What is the gut microbiota?

December 14, 2021

The microbiota is the set of microorganisms found throughout the human body. There is a symbiotic relationship with these invisible microorganisms, that is, both the individual and the microorganisms that inhabit it derive mutual benefit from this hosting. These microorganisms can be bacteria, viruses, and fungi, among others.

This colonization is believed to begin at the time of delivery, where the mother passes part of her microbiota to the baby through the vaginal canal. From that moment on, the microbiota begins to form, reaching maturity around three years of age, at which point it already resembles that of an adult. It is important to emphasize that the microbiota gradually evolves throughout life, since it is highly susceptible to being modulated by the environment that surrounds the individual. Breastfeeding, the environment, antibiotics, diet, and possible allergies are some of the factors that affect and modulate the composition of the microbiota, which is unique and unrepeatable, like the genetics of each person.

The clearest example of this symbiosis is the intestinal microbiota. The intestine is colonized by billions of bacteria, with most of them located in the large intestine. More than 400 species of bacteria coexist in the intestine, each of them with different characteristics. It is estimated that, as a whole, the intestinal microbiota contains more than 3 million genes, that is, 150 times more than the human genome. All this bacterial genetics confers a series of advantages to the host from which it could not benefit if it were not for the bacteria in its intestine. For example, thanks to them complex fibers can be digested or vitamin K synthesized. Another important function of the intestinal microbiota is the activation of the immune system and its defensive role, since it prevents other pathogenic microorganisms from settling and proliferating, which can cause discomfort or illness.

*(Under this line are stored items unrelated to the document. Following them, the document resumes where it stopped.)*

(** [put_pdr(pdr_id, far_id=2, qer_id=0)]; [URLError] is an [OSError]. *)
Definition put_request_of (pdr_id far_id qer_id : Z) : put_request :=
  {| pr_url := BASE ++ "/uplink_pdr_map/" ++ str_Z pdr_id;
     pr_body := "{" ++ join_with ", " [json_field "id" pdr_id; json_field "outer_header_removal" 1;
                                       json_field "far_id" far_id; json_field "qer_id" qer_id] ++ "}";
     pr_headers := [("Content-Type", "application/json")]%list |}.

Definition put_pdr (pdr_id far_id qer_id : Z) : eupfM unit :=
  r ← request (UrlOpen (put_request_of pdr_id far_id qer_id));
  match r with UrlError e => raise (OSError e) | _ => mret tt end.

(** The loop over [range(n)], collecting samples in nanoseconds. *)
Fixpoint bench_loop (l : list Z) (base_id : Z) (samples : list Z) : eupfM (list Z) :=
  match l with
  | [] => mret samples
  | i :: l' =>
      s ← monotonic_ns;
      put_pdr (base_id + i) 2 0 ;;
      e ← monotonic_ns;
      bench_loop l' base_id (samples ++ [e - s])%list
  end.

(** [bench(n, base_id)]: the total, the samples and the figures printed. *)
Definition bench (n base_id : Z) : eupfM (Z * list Z * list Z) :=
  t_start ← monotonic_ns;
  samples ← bench_loop (range n) base_id [];
  t_end ← monotonic_ns;
  figures ← lift (bench_report n samples);
  mret (t_end - t_start, samples, figures).

(** The script, with [int(sys.argv[1])] or 100. *)
Definition bench_main (argv : list string) : eupfM (Z * list Z * list Z) :=
  n ← lift (match (argv !! 1%nat : option string) with Some a => int10 a | None => Ok 100 end);
  bench n 20000.

Example put_request_ex :
  pr_body (put_request_of 20000 2 0) =
    "{" ++ quote ++ "id" ++ quote ++ ": 20000, " ++ quote ++ "outer_header_removal" ++ quote ++ ": 1, " ++
    quote ++ "far_id" ++ quote ++ ": 2, " ++ quote ++ "qer_id" ++ quote ++ ": 0}".
Proof. reflexivity. Qed.

(** ** pfcp_session_establish.py *)

Inductive ie_value := VInt (z : Z) | VStr (s : string).

(** An information element: its scapy class, its fields, its [IE_list]. *)
Inductive ie := IE (name : string) (fields : list (string * ie_value)) (IE_list : list ie).

Record pfcp_message := { pm_header : list (string * Z); pm_body : ie }.

Definition UPF_ADDR : string * Z := ("127.0.0.1", 8805).

(** The request [main] builds. *)
Definition sess_est : pfcp_message :=
  {| pm_header := [("version", 1); ("S", 1); ("seq", 10); ("seid", 0); ("spare_oct", 0)]%list;
     pm_body := IE "PFCPSessionEstablishmentRequest" [] [
       IE "IE_CreateFAR" [] [
         IE "IE_ApplyAction" [("FORW", VInt 1)] [];
         IE "IE_FAR_Id" [("id", VInt 2)] [];
         IE "IE_ForwardingParameters" [] [
           IE "IE_DestinationInterface" [("interface", VStr "Access")] [];
           IE "IE_NetworkInstance" [("instance", VStr "access")] []]];
       IE "IE_CreatePDR" [] [
         IE "IE_FAR_Id" [("id", VInt 2)] [];
         IE "IE_OuterHeaderRemoval" [("header", VStr "GTP-U/UDP/IPv4")] [];
         IE "IE_PDI" [] [
           IE "IE_FTEID" [("V4", VInt 1); ("TEID", VInt 0x00001001); ("ipv4", VStr "10.99.0.1")] [];
           IE "IE_NetworkInstance" [("instance", VStr "access")] [];
           IE "IE_SourceInterface" [("interface", VStr "Access")] []];
         IE "IE_PDR_Id" [("id", VInt 2)] [];
         IE "IE_Precedence" [("precedence", VInt 100)] []];
       IE "IE_FSEID" [("v4", VInt 1); ("seid", VInt 0x2); ("ipv4", VStr "127.0.0.1")] [];
       IE "IE_NodeId" [("id_type", VStr "FQDN"); ("id", VStr "test-smf")] []]%list |}.

(** The UDP socket; a receive may time out. *)
Inductive udp_call := UdpSocket | UdpBindAddr (addr : string * Z) | SendTo (b : bytes) (addr : string * Z)
| SetTimeout (seconds : Z) | RecvFrom (bufsize : Z) | UdpClose.
Inductive udp_reply := UdpOk | UdpData (b : bytes) | UdpTimeout | UdpError (errno : Z).

Abbreviation udpM := (py udp_call udp_reply unit).

(** A socket call that returns nothing. *)
Definition udp (c : udp_call) : udpM unit :=
  r ← request c; match r with UdpError e => raise (OSError e) | _ => mret tt end.

Section pfcp.
(** scapy: [bytes(pkt)] and [PFCP(data).message_type]. *)
Context (pfcp_bytes : pfcp_message -> bytes) (pfcp_type : bytes -> Z).

(** [send_recv]; the value is the message type printed, [None] on a timeout. *)
Definition send_recv (pkt : pfcp_message) : udpM (option Z) :=
  udp (SendTo (pfcp_bytes pkt) UPF_ADDR) ;;
  udp (SetTimeout 3) ;;
  r ← request (RecvFrom 4096);
  match r with
  | UdpData data => mret (Some (pfcp_type data))
  | UdpTimeout => mret None
  | UdpError e => raise (OSError e)
  | UdpOk => raise TypeError
  end.

Definition pfcp_main : udpM (option Z) :=
  udp UdpSocket ;;
  udp (UdpBindAddr ("0.0.0.0", 0)) ;;
  r ← send_recv sess_est;
  udp UdpClose ;;
  mret r.
End pfcp.

(** ** A run of the benchmark *)

(** A server that takes every PUT except those [refuses] gives an error number,
    and a clock; the state is the number of readings so far. *)
Definition rest (clock : nat -> Z) (refuses : put_request -> option Z) (c : eupf_call) (i : nat) : nat * eupf_reply :=
  match c with
  | MonotonicNs => (S i, Ns (clock i))
  | UrlOpen r => (i, match refuses r with Some e => UrlError e | None => Response end)
  end.

(** The PUT requests among the calls. *)
Definition puts (tr : list eupf_call) : list put_request :=
  omap (fun c => match c with UrlOpen r => Some r | _ => None end) tr.

Section bench.
Context (clock : nat -> Z) (refuses : put_request -> option Z) (base_id : Z).

Definition puts_of (l : list Z) : list put_request := (fun i => put_request_of (base_id + i) 2 0) <$> l.

Lemma puts_app a b : puts (a ++ b) = (puts a ++ puts b)%list.
Proof using Type. apply omap_app. Qed.

(** One turn of the loop. *)
Lemma bench_turn x l samples j :
  let r := put_request_of (base_id + x) 2 0 in
  let later := bench_loop l base_id (samples ++ [clock (S j) - clock j])%list tt in
  run (rest clock refuses) (bench_loop (x :: l) base_id samples tt) j =
    match refuses r with
    | Some e => (S j, (tt, Exc (OSError e)))
    | None => run (rest clock refuses) later (S (S j))
    end /\
  puts (run_trace (rest clock refuses) (bench_loop (x :: l) base_id samples tt) j) =
    (r :: match refuses r with Some _ => [] | None => puts (run_trace (rest clock refuses) later (S (S j))) end)%list.
Proof using Type.
  intros r later. cbn [bench_loop]. rewrite run_py_bind, run_trace_py_bind.
  change (run (rest clock refuses) (monotonic_ns tt) j) with (S j, (tt, Ok (clock j) : res Z)). cbv beta iota.
  assert (Hput : run (rest clock refuses) (put_pdr (base_id + x) 2 0 tt) (S j) =
      (S j, (tt, match refuses r with Some e => Exc (OSError e) | None => Ok tt end)) /\
    run_trace (rest clock refuses) (put_pdr (base_id + x) 2 0 tt) (S j) = [UrlOpen r]%list).
  { unfold put_pdr. rewrite run_py_bind, run_trace_py_bind. cbn -[put_request_of]. fold r. by destruct (refuses r). }
  destruct Hput as [Hput Htr]. rewrite run_py_bind, run_trace_py_bind, Hput, Htr.
  destruct (refuses r) as [e|]; [done|].
  rewrite run_py_bind, run_trace_py_bind.
  change (run (rest clock refuses) (monotonic_ns tt) (S j)) with (S (S j), (tt, Ok (clock (S j)) : res Z)). cbv beta iota.
  by rewrite !puts_app.
Qed.

Lemma bench_loop_ok l samples j :
  Forall (fun r => refuses r = None) (puts_of l) ->
  run (rest clock refuses) (bench_loop l base_id samples tt) j =
    ((j + 2 * length l)%nat, (tt, Ok (samples ++ ((fun i => clock (j + 2 * i + 1)%nat - clock (j + 2 * i)%nat) <$> seq 0 (length l)))%list)) /\
  puts (run_trace (rest clock refuses) (bench_loop l base_id samples tt) j) = puts_of l.
Proof using Type.
  revert samples j. induction l as [|x l IH]; intros samples j Hf.
  { cbn. rewrite app_nil_r. split; [do 2 f_equal; lia|done]. }
  apply Forall_cons in Hf as [Hx Hf]. destruct (bench_turn x l samples j) as [-> ->]. rewrite Hx.
  destruct (IH (samples ++ [clock (S j) - clock j])%list (S (S j)) Hf) as [-> Ht]. rewrite Ht. split; [|done].
  cbn [length]. f_equal; [lia|]. do 2 f_equal. rewrite <-app_assoc. f_equal. cbn [app seq fmap list_fmap].
  f_equal; [f_equal; f_equal; lia|]. change (list_fmap _ _ ?f ?x) with (f <$> x).
  rewrite <-fmap_S_seq, <-list_fmap_compose. apply list_fmap_ext. intros i y _. cbn.
  f_equal; f_equal; lia.
Qed.

(** The first refusal ends it. *)
Lemma bench_loop_refused l samples j k r e :
  puts_of l !! k = Some r -> refuses r = Some e -> Forall (fun r => refuses r = None) (take k (puts_of l)) ->
  run (rest clock refuses) (bench_loop l base_id samples tt) j = ((j + 2 * k + 1)%nat, (tt, Exc (OSError e))) /\
  puts (run_trace (rest clock refuses) (bench_loop l base_id samples tt) j) = take (S k) (puts_of l).
Proof using Type.
  revert samples j k. induction l as [|x l IH]; intros samples j k Hr He Hf; [done|].
  destruct (bench_turn x l samples j) as [-> ->]. destruct k as [|k]; cbn [puts_of fmap list_fmap lookup list_lookup take] in *.
  - injection Hr as ->. rewrite He. split; [f_equal; lia|done].
  - apply Forall_cons in Hf as [Hx Hf]. rewrite Hx.
    destruct (IH (samples ++ [clock (S j) - clock j])%list (S (S j)) k Hr He Hf) as [-> ->]. split; [f_equal; lia|done].
Qed.
End bench.

(** The figures printed are in order. *)
Lemma bench_report_ok l :
  1 <= Z.of_nat (length l) <= 4096 ->
  exists mn p50 p95 p99 mx, bench_report (Z.of_nat (length l)) l = Ok [mn; p50; p95; p99; mx]%list /\
    mn <= p50 <= p95 /\ p95 <= p99 <= mx /\ forall x, x ∈ l -> mn <= x <= mx.
Proof.
  intros Hn. destruct (ranks _ Hn) as (_ & _ & R50 & R95 & R99).
  set (n := Z.of_nat (length l)) in *. assert (Hl : Z.of_nat (length (sorted l)) = n) by (by rewrite length_sorted).
  unfold bench_report, bench_pct. rewrite (proj2 (Z.eqb_neq _ _)), R50, R95, R99 by lia.
  assert (Q : forall c, 0 <= c < 100 -> 0 <= c * (n - 1) / 100 < n).
  { intros c Hc. split; [apply Z.div_pos; nia|apply Z.div_lt_upper_bound; nia]. }
  pose proof (Q 95 ltac:(lia)) as Q95. pose proof (Q 99 ltac:(lia)) as Q99.
  assert (Q50 : 0 <= (n - 1) / 2 < n) by (split; [apply Z.div_pos; lia|apply Z.div_lt_upper_bound; lia]).
  assert (H59 : (n - 1) / 2 <= 95 * (n - 1) / 100)
    by (apply Z.div_le_lower_bound; [lia|]; pose proof (Z.mul_div_le (n - 1) 2 ltac:(lia)); lia).
  assert (H99 : 95 * (n - 1) / 100 <= 99 * (n - 1) / 100) by (apply Z.div_le_mono; lia).
  destruct (index_ok (sorted l) 0) as (mn & -> & E0); [lia|].
  destruct (index_ok (sorted l) ((n - 1) / 2)) as (p50 & -> & E50); [lia|].
  destruct (index_ok (sorted l) (95 * (n - 1) / 100)) as (p95 & -> & E95); [lia|].
  destruct (index_ok (sorted l) (99 * (n - 1) / 100)) as (p99 & -> & E99); [lia|].
  destruct (lookup_lt_is_Some_2 (sorted l) (pred (length (sorted l)))) as [mx Emx]; [lia|].
  rewrite last_lookup, Emx. exists mn, p50, p95, p99, mx. split; [reflexivity|].
  split; [split; (eapply sorted_mono; [|eassumption..]; lia)|].
  split; [split; (eapply sorted_mono; [|eassumption..]; lia)|].
  intros x Hx. rewrite <-sorted_perm in Hx. apply list_elem_of_lookup in Hx as [i Hi].
  pose proof (lookup_lt_Some _ _ _ Hi). split; (eapply sorted_mono; [|eassumption..]; lia).
Qed.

However, being highly modulable, the set of various external factors can favor the growth of bacteria of little benefit to the body, generating a state of intestinal dysbiosis. Dysbiosis refers to the state of imbalance in the number or type of bacteria in the intestine, and some of its gastrointestinal symptoms can be poor digestion, bloating, and/or gas. For this reason, it is essential to eat a healthy diet that helps and promotes the growth of good bacteria. To do this, you must consume fruits and vegetables daily, prioritize legumes as a protein source, avoid alcohol and tobacco, reduce the consumption of sugar and refined flour, and eat probiotic foods such as yogurt or kefir. Maintaining a healthy, balanced and diverse microbiota is essential for good health. Take care of her!